■ DATA FOR REVIEW:

(** ** The fingerprint mixer (lib.rs, [__private]) *)

Definition FINGERPRINT_SEED : Z := 0x6c62272e07bb014262b821756295c58d.
Definition FINGERPRINT_MULTIPLIER : Z := 0x0000000001000000000000000000013b.

Definition mix_u128 (state value : Z) : Z :=
  wrapping_mul 128
    (wrapping_add 128 (rotate_left 128 state 29)
       (Z.lxor value 0xa0761d6478bd642f6eed0e9da4d94a4f))
    FINGERPRINT_MULTIPLIER.

Definition mix_usize (state value : Z) : Z := mix_u128 state value.

Fixpoint mix_each (state : Z) (bytes : list Z) : Z :=
  match bytes with
  | [] => state
  | b :: bytes => mix_each (mix_u128 state b) bytes
  end.
Definition mix_bytes (state : Z) (bytes : list Z) : Z :=
  mix_u128 (mix_each state bytes) (Z.of_nat (length bytes)).

Definition finish (state : Z) : Z :=
  let state := Z.lxor state (Z.shiftr state 47) in
  let state := wrapping_mul 128 state 0x9e3779b97f4a7c156eed0e9da4d94a4f in
  Z.lxor state (Z.shiftr state 53).

Definition primitive (tag : list Z) (size alignment : Z) : Z :=
  let state := mix_bytes FINGERPRINT_SEED (b_str "shmem-pod-value-primitive-v1") in
  let state := mix_bytes state tag in
  let state := mix_usize state size in
  finish (mix_usize state alignment).

(** [<[T; N] as FixedAddressPodValue>::FINGERPRINT]; the compiler's layout of the
    array ([size], [alignment]) and the fingerprint of [T] are arguments. *)
Definition array_fingerprint (size alignment n element : Z) : Z :=
  let state := mix_bytes FINGERPRINT_SEED (b_str "shmem-pod-array-v1") in
  let state := mix_usize state size in
  let state := mix_usize state alignment in
  let state := mix_usize state n in
  finish (mix_u128 state element).

(** ** Struct fingerprints: [offset_of!], [size_of] and [align_of] of a field are
    what the compiler chose for it *)

Record FieldLayout := { field_offset : Z; field_size : Z; field_align : Z }.

Definition mix_field (state : Z) (name : list Z) (f : FieldLayout) (fp : Z) : Z :=
  let state := mix_bytes state name in
  let state := mix_usize state (field_offset f) in
  let state := mix_usize state (field_size f) in
  let state := mix_usize state (field_align f) in
  mix_u128 state fp.

(** ** Descriptors *)

Definition MAGIC_START : nat := 0.
Definition MAGIC_END : nat := 8.
Definition VERSION_START : nat := 8.
Definition VERSION_END : nat := 10.
Definition RESERVED_START : nat := 10.
Definition RESERVED_END : nat := 16.
Definition FINGERPRINT_START : nat := 16.
Definition FINGERPRINT_END : nat := 32.
Definition SIZE_START : nat := 32.
Definition SIZE_END : nat := 40.
Definition ALIGNMENT_START : nat := 40.
Definition ALIGNMENT_END : nat := 48.

Record LayoutDescriptor := { fingerprint : Z; size : Z; alignment : Z }.
#[export] Instance LayoutDescriptor_eq_dec : EqDecision LayoutDescriptor.
Proof. solve_decision. Defined.

(** [*b"SHMPODL\0"] *)
Definition MAGIC : list Z := b_str "SHMPODL" ++ [0].
Definition VERSION : Z := 1.
Definition ENCODED_LEN : nat := ALIGNMENT_END.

■ BRIEF: Exactly as they stand, please print the lines from the first line of the records above down to the line that includes "(wrapping_add 128 (rotate_left", both of those included and no others.

■ ANSWER:
(** ** The fingerprint mixer (lib.rs, [__private]) *)

Definition FINGERPRINT_SEED : Z := 0x6c62272e07bb014262b821756295c58d.
Definition FINGERPRINT_MULTIPLIER : Z := 0x0000000001000000000000000000013b.

Definition mix_u128 (state value : Z) : Z :=
  wrapping_mul 128
    (wrapping_add 128 (rotate_left 128 state 29)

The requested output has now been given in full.